The coincidence of the existence of ground-water with the prevalence of typhoid has been a constantly recognized fact since 1856. It was discovered by Buhl, has been tested by Seidel according to the law of probabilities, and has been followed out and confirmed down to the present day by Port for the garrison at Munich, and by Ziemssen for the avenues of the civil hospitals; by whom it is shown that, when the amount of ground-water is above the average, fewer, when it is below the average, more, cases of typhus appear. The same law was discovered by Virchow for the fluctuations of typhus in Berlin. The lowest degree of saturation exists in Berlin during the later summer and the fall, in Munich during the winter, and the seasons of typhus are correspondingly different in the two cities: the latter part of summer and the fall in Berlin, winter in Munich. When the summer is unusually dry at Munich, summer epidemics prevail there also.

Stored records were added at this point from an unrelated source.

(* ===== verification/ImageCatalog.v ===== *)
(** * hack/imagelock/catalog.go: the release catalog

    The catalog declares images, profiles and platforms and the combinations of
    them that are not released.  [validateCatalog] checks it, [buildReleasePlan]
    expands it.  The parsing of repositories and tags belongs to
    go-containerregistry and the parsing of YAML to sigs.k8s.io/yaml: they are
    arguments, which return the error they report.  The iteration order of the
    [planned] map is an argument too. *)

From Stdlib Require Import ZArith Lia String Ascii.
From stdpp Require Import base gmap list sorting strings.
From S2P Require Import Prelude GoStrings GoSort GoRegexp.

#[local] Open Scope string_scope.
#[local] Open Scope list_scope.
#[local] Open Scope Z_scope.

(** ** Strings *)

Definition NUL : string := String (ascii_of_nat 0) "".

(** [strings.Count] for a non-empty [sub]. *)
Fixpoint count_from (sub : string) (skip : nat) (s : string) : Z :=
  match s with
  | EmptyString => 0
  | String c r =>
      match skip with
      | S k => count_from sub k r
      | O => if HasPrefix s sub then 1 + count_from sub (String.length sub - 1) r else count_from sub O r
      end
  end.
Definition Count (s sub : string) : Z := count_from sub O s.

(** [strings.Replace(s, old, new, 1)] for a non-empty [old]. *)
Fixpoint ReplaceFirst (s old new : string) : string :=
  match s with
  | EmptyString => EmptyString
  | String c r => if HasPrefix s old then new +:+ str_drop (String.length old) s else String c (ReplaceFirst r old new)
  end.

(** ** Data *)

Definition catalogAPIVersion : string := "imagelock.kai-scheduler.io/v1alpha1".
Definition versionPlaceholder : string := "{{version}}".
Definition wildcardSelector : string := "*".

(** [^[a-z0-9]+(?:[-.][a-z0-9]+)*$] *)
Definition name_char (c : ascii) : bool := lowercase c || digit c.
Definition catalogName : re :=
  Seq (Plus (Class name_char)) (Star (Seq (Class (λ c, Ascii.eqb c "-" || Ascii.eqb c ".")) (Plus (Class name_char)))).

Record platform := mkPlatform { OS : string; Architecture : string }.
#[global] Instance platform_eq_dec : EqDecision platform.
Proof. solve_decision. Defined.
#[global] Instance platform_countable : Countable platform.
Proof. by apply (inj_countable' (λ p, (OS p, Architecture p)) (λ p, mkPlatform p.1 p.2)); intros []. Defined.
Definition platform_String (p : platform) : string := OS p +:+ "/" +:+ Architecture p.

Record catalogImage := mkCatalogImage { image_Name : string }.
Record catalogProfile := mkCatalogProfile { profile_Name : string; TagTemplate : string }.
#[global] Instance catalogProfile_eq_dec : EqDecision catalogProfile.
Proof. solve_decision. Defined.
Record catalogExclusion := mkCatalogExclusion { ex_Image : string; ex_Profile : string; ex_Platform : string; Reason : string }.

Record imageCatalog := mkImageCatalog {
  APIVersion : string;
  cat_Name : string;
  ArtifactName : string;
  Repository : string;
  Images : list catalogImage;
  Profiles : list catalogProfile;
  Platforms : list platform;
  Exclude : list catalogExclusion
}.

Record lockTarget := mkLockTarget { target_profile : string; target_platform : platform }.
#[global] Instance lockTarget_eq_dec : EqDecision lockTarget.
Proof. solve_decision. Defined.
#[global] Instance lockTarget_countable : Countable lockTarget.
Proof. by apply (inj_countable' (λ t, (target_profile t, target_platform t)) (λ t, mkLockTarget t.1 t.2)); intros []. Defined.
(* ===== verification/ImageLock.v ===== *)
(** * hack/imagelock/main.go: digest-pinned image locks

    [run] expands the catalog (ImageCatalog), resolves every planned image in the
    registry and writes one lock file for each profile and platform.  The registry
    client belongs to go-containerregistry: the class [Registry] has its calls,
    which may fail and act on the state of the registry.  The locks are written
    into the output directory as a program over [FileSystem]; a path there is the
    name under which it is joined to the directory, and lock names have no
    separator in them.  Marshalling belongs to sigs.k8s.io/yaml and is an argument.
    Waiting between attempts and logging are left out. *)

From Stdlib Require Import ZArith Lia String Ascii.
From stdpp Require Import base gmap list sorting strings.
From S2P Require Import Prelude GoStrings GoSort GoRegexp GoTime GoFlag FileSystem ImageCatalog.

#[local] Open Scope string_scope.
#[local] Open Scope list_scope.
#[local] Open Scope Z_scope.

Definition lockAPIVersion : string := "artifacts.run.ai/v1alpha1".
Definition lockKind : string := "ImageLock".
Definition standardProfile : string := "standard".
Definition verifyVersion : string := "v0.0.0-imagelock-verify".
Definition registryAttempts : nat := 3.
Definition defaultStabilityReads : Z := 10.
Lemma New_inv c lib st : New c lib = Ok st → stop_inv st ∧ web_inv (web st) ∧ requests (web st) = ∅ ∧
  (SMUtilizationWindow c ≤ int64_max → value_inv st).
Proof.
  unfold New. destruct (validate (Names c)) as [u|]; cbn [rbind]; [|done]. intros [= <-].
  assert (Htyped : snapshot_typed emptySnapshot).
  { split; [constructor|]. split; [done|]. intros i t. cbn. by rewrite lookup_empty. }
  split_and!.
  - unfold newCollector. destruct (newNVMLProcessCollector lib (collectInterval c)); split; cbn; auto.
  - split; cbn; try done; intros *; by rewrite lookup_empty.
  - done.
  - intros Hw. split; cbn; [|done| |].
    + unfold newCollector, newNVMLProcessCollector. by destruct (_ || _).
    + exists (λ _, []). apply new_engine_inv; [|done]. unfold collectInterval, DefaultCollectInterval, MinCollectInterval.
      repeat case_match; bool_simpl; lia.
    + split; [split; intros l x; cbn; by rewrite vec_new_get|]. intros i r. cbn. by rewrite lookup_empty.
Qed.
End system.
Arguments system V : clear implicits.

(** ** Properties *)

(** C24: metricsd stops without pulling NVML from under its collector.  In every state that any
    interleaving of the goroutines, the requests and the signal can reach, a poll in progress
    runs on an initialised NVML; NVML is shut down only after the collector returned,
    and nothing runs after that.  And once the signal was received the process can always
    finish: at most eight steps of the collector and the main goroutine alone lead to the exit,
    whatever the engine and the requests in flight are doing. *)
Theorem metricsd_stops_cleanly {V} `{HV : GaugeVec V, !GaugeVecLaws V} c lib (st0 : system V) es st
  (Hnew : New c lib = Ok st0) (Hrun : run st0 es = Some st) :
  (coll_pc st = CPolling → nvml st = NvmlUp) ∧
  (nvml st = NvmlDown → coll_pc st = CDone ∧ ∀ e, step st e = None) ∧
  (cancelled st = true → ∀ lib' order now, ∃ es' st',
     (List.length es' ≤ 8)%nat ∧ Forall (λ e, e ∈ [Main; CollectorStop; Collector lib' order now]) es' ∧
     run st es' = Some st' ∧ main st' = MExit).
Proof.
  destruct (New_inv c lib st0 Hnew) as (H0 & _). pose proof (run_invariant stop_inv (λ _, True) st0 es st
    (λ s e s' H _, step_stop_inv s e s' H) H0 ltac:(by apply Forall_true) Hrun) as H. pose proof H as [H1 H2 H3]. split_and!.
  - intros Hp. destruct (coll st); [|rewrite Hp in H1; by destruct H1 as [_ [|]]].
    destruct (main st); try done. all: congruence.
  - intros Hd. destruct (coll st); [|destruct H1; congruence]. destruct (main st) eqn:Em; try congruence.
    split; [done|]. intros e. unfold step. by rewrite Em.
  - intros Hc lib' order now. destruct (rest_exits lib' order now st H Hc) as (st' & Hr & Hm).
    eexists _, st'. split_and!; [| |exact Hr|done]; unfold collector_rest, main_rest.
    + rewrite length_app, repeat_length. destruct (coll_pc st), (coll st), (main st); cbn; lia.
    + apply Forall_app. split; [destruct (coll_pc st), (coll st)|destruct (main st)]; repeat constructor; set_solver.
Qed.

(** C23: a scrape against the goroutines.  However the steps of the collector, the engine and any
    number of concurrent requests interleave, a response gathered before any other request took
    the mutex is the response of a refresh in one piece: the gauges of a sequence of whole
    refreshes, the last one with this request's snapshot.  And that snapshot is the one the
    engine had published at a moment after the request arrived. *)
Theorem scrape_is_atomic {V} `{HV : GaugeVec V, !GaugeVecLaws V} c lib (st0 : system V) es st i s n resp
  (Hnew : New c lib = Ok st0) (Hrun : run st0 es = Some st)
  (Hdone : requests (web st) !! i = Some (RDone s n true resp)) :
  (∃ past, ∀ k, exposed resp k = exposed (refresh (Some s) (fold_left (λ r s, refresh (Some s) r) past newRuntime)) k) ∧
  (∃ es1 es2 st1, es = es1 ++ es2 ∧ Accept i ∈ es1 ∧ run st0 es1 = Some st1 ∧ snapshot (engine st1) = s).
Proof.
  destruct (New_inv c lib st0 Hnew) as (_ & Hw0 & He & _). split.
  - pose proof (run_invariant (λ st, web_inv (web st)) (λ _, True) st0 es st
      (λ s e s' H _, step_web_inv s e s' H) Hw0 ltac:(by apply Forall_true) Hrun) as H.
    destruct (placed_at _ H i _ s n Hdone eq_refl) as (k & -> & Hk). exists (take k (observed (web st))). intros key.
    pose proof (gathered _ H i s (S k) resp Hdone) as Hg. rewrite (take_S_r _ _ _ Hk), refreshed_snoc in Hg.
    unfold exposed. pose proof (Hg MemoryGauge) as G1. pose proof (Hg SMGauge) as G2. pose proof (Hg NormalizedGauge) as G3.
    cbn [column] in G1, G2, G3. by rewrite G1, G2, G3.
  - destruct (fetched_was_published st0 es st i _ He Hrun Hdone) as [_ Hf]. by apply Hf.
Qed.

(** C40: whatever a scrape exposes is a percentage.  In every run in which NVML answers numbers of
    their declared widths, each utilization and normalised utilization in a response is a
    number between 0 and 100, also in a response gathered while another request was rewriting
    the gauges. *)
Theorem scraped_percentages {V} `{HV : GaugeVec V, !GaugeVecLaws V} c lib (st0 : system V) es st i s n alone resp k mem sm norm
  (Hwindow : SMUtilizationWindow c ≤ int64_max) (Hnew : New c lib = Ok st0) (Hok : Forall event_ok es)
  (Hrun : run st0 es = Some st) (Hdone : requests (web st) !! i = Some (RDone s n alone resp)) :
  exposed resp k = Some (mem, sm, norm) → f_within 100 sm = true ∧ f_within 100 norm = true.
Proof.
  destruct (New_inv c lib st0 Hnew) as (_ & _ & _ & Hv0).
  pose proof (run_invariant value_inv event_ok st0 es st step_value_inv (Hv0 Hwindow) Hok Hrun) as [_ _ _ [_ Hq]].
  destruct (Hq _ _ Hdone) as [H1 H2]. unfold exposed.
  destruct (vec_get (label_set k) (memoryBytes resp)), (vec_get (label_set k) (smUtilization resp)) eqn:E1, (vec_get (label_set k) (smUtilizationNormalized resp)) eqn:E2; try done.
  intros [= -> -> ->]. split; [by eapply H1|by eapply H2].
Qed.
(* ===== verification/OperatorMain.v ===== *)
(** * operator: the process

    [operator/cmd/main.go] with [operator/internal/metrics/metrics.go]: the subcommand of the
    CRD hook (CrdUpgrade), the flags (DaemonFlags), the manager's options, the checks before
    the start, the controller's set-up (Controller), and the gauges a run of the reconciler
    writes.  [surroundings] is what Kubernetes and controller-runtime answer at the start;
    logging is left out. *)

From Stdlib Require Import ZArith Lia String Ascii.
From stdpp Require Import base gmap list strings.
From S2P Require Import Prelude GoStrings GoTime GoFlag Float64 DaemonFlags Status DaemonSets Deploy NodeStatus GpuStack Reconcile CrdUpgrade Controller.

#[local] Open Scope string_scope.
#[local] Open Scope list_scope.
#[local] Open Scope Z_scope.

Import operator_config (MetricsAddr, ProbeAddr, EnableLeaderElect, SecureMetrics, EnableHTTP2, MetricsCertPath, MetricsCertName, MetricsCertKey).

(** ** internal/metrics *)

(** The gauges, each of the first two with the label [daemon]. *)
Record operator_gauges := mkGauges {
  daemonReadyNodes : gmap string float64;
  daemonDesiredNodes : gmap string float64;
  nodesReady : float64;
  nodesDegraded : float64
}.
Lemma copy_elements_clones {A V} {copies : DeepCopies A V} l vs : ∀ h0 h, h0 ⊆ h → Forall2 (reads h) l vs →
  clones h0 h (copy_elements l) (λ h l', Forall2 (reads h) l' vs).
Proof.
  revert vs. induction l as [|a l IH]; intros vs h0 h Hs Hl; inversion Hl as [|? v ? vs' Ha Hl']; subst; cbn [copy_elements].
  { apply clones_ret. constructor. }
  eapply clones_bind; [by apply copy_clones|]. intros h1 a' H1 Hr. eapply clones_bind.
  { apply IH; [by etrans|by apply (reads_all_mono h)]. }
  intros h2 l' H2 Hrl. apply clones_ret. constructor; [|done]. eapply reads_mono; [by apply added_mono|done].
Qed.

#[local] Instance slice_copies {A V} {stored : Stored (list A)} {copies : DeepCopies A V} : DeepCopies (option loc) (option (list V)).
Proof.
  refine {| DeepCopyInto := copy_slice (A := A); reads := reads_slice (A := A) |}.
  - intros h h' [l|] [v|] Hs; cbn; [|done..]. intros (a & Ha & Hr). exists a. split; [by apply (deref_mono h)|by apply (reads_all_mono h)].
  - intros h [l|] [vs|] Hr; [|done..|by split]. destruct Hr as (a & Ha & Hr). unfold copy_slice. rewrite Ha.
    pose proof (fill_fresh h (to_cell a) (copy_elements a) to_cell (λ h l', Forall2 (reads h) l' vs)) as H. cbv zeta in H.
    assert (Hsub : h ⊆ <[fresh (dom h) := to_cell a]> h) by (apply insert_subseteq, not_elem_of_dom, is_fresh).
    assert (Hr' : Forall2 (reads (<[fresh (dom h) := to_cell a]> h)) a vs) by by apply (reads_all_mono h).
    specialize (H (copy_elements_clones a vs _ _ (reflexivity _) Hr')
      ltac:(intros ? ? ? ? ?; by eapply reads_all_mono)).
    destruct (copy_elements a _) as [h' a']. destruct H as (H1 & H2 & H3). split; [done|]. exists a'. split; [by apply deref_to_cell|done].
Defined.
(* ===== verification/Fractiond.v ===== *)
(** * fractiond: the process

    [fractiond/cmd/main.go] around the plugin (Plugin): the NRI connection loop, the
    readiness server of [internal/readiness], the worker of the event processor
    (Events), the remediation goroutines (RetroAudit) and the end of [main], as one system
    that makes one step at a time.

    The NRI stub and net/http are what they promise: callbacks are delivered, one at a
    time, while the stub's [Run] has not returned; [Run] returns when the connection is gone or
    the context is done.  A listener may fail at any time. *)

From Stdlib Require Import ZArith Lia String Ascii.
From stdpp Require Import base gmap list strings.
From S2P Require Import Prelude GoStrings Annotations Json Injection Runtime Store FileSystem FsStore Events Adapter RetroAudit Plugin Retry GoTime GoFlag DaemonFlags CriStopper.

#[local] Open Scope string_scope.
#[local] Open Scope list_scope.
#[local] Open Scope Z_scope.

Import fractiond_cmd (cliFlags, retryInterval, stableThreshold, maxRetries, readinessPort).

(** ** The system *)

(** [runWithRetry]: before [stub.New], in [s.Run] (has the runtime synchronized since it
    connected, and not shut down?), in the wait, or returned. *)
Inductive link := Idle | Up (synced : bool) | Waiting | Returned (r : result runWithRetry.RetryError unit).

(** The server's goroutine: not started, listening, or returned. *)
Inductive server := Off | Listening | Down.

(** The main goroutine: in [runWithRetry], in [plugin.Flush] with its barrier, or gone. *)
Inductive main_pc := Looping | Flushing (n : nat) | Exited (code : Z).

Inductive callback :=
| OnSynchronize (pods : list (option PodSandbox)) (containers : list (option Container))
| OnCreateContainer (pod : PodSandbox) (ctr : Container)
| OnRemoveContainer (ctr : Container)
| OnShutdown.

(** What happens next. *)
Inductive event :=
| Signal                                          (** SIGTERM or SIGINT *)
| StubNew (err : option string)
| Delivered (c : callback)
| ShutdownFlush (n : nat)                         (** the flush of a [Shutdown] sends its barrier *)
| Recv | Handle                                   (** the worker *)
| Remediated (i : nat)                            (** a remediation goroutine *)
| RunReturns (err : option string) (uptime : Z)
| Timer | WaitCancelled
| MainFlush (n : nat)
| MainExit
| ListenFails | ServerStops.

That the cause of these conditions is not the ground-water in and of itself, but the moisture in the overlying strata and the processes dependent upon it, is very plainly shown by two facts: first, that some typhus-centers have a porous soil but no ground-water; and, second, that the level of the ground-water may be raised and depressed by artificial means, as by damming, pumping, or draining, without any notable influence being produced upon the prevalence of typhus. The first case occurs in places where on account of the steepness of the descent, or of any other cause, no ground-water collects on the lower impervious strata; the second case, where the level of the groundwater is within the mark of the flood-height of a river. In Munich, for example, it was necessary on one occasion, in order to carry on some excavations in a part of the city near the Isar, to leave a gate in the river open for several months, so that the water sunk more than a metre. No increase of typhus was observed; and when the gate was closed, and the water was allowed to rise again to its original height, the typhus did not diminish. A coincidence with the prevalence of typhus appears only when the variations in the level of the ground-water proceed from the saturation or the drying-up of the strata lying above it. I have always regarded the state of the groundwater only as the best and plainly visible sign or index of the rhythm of the soil-moisture in the overlying strata.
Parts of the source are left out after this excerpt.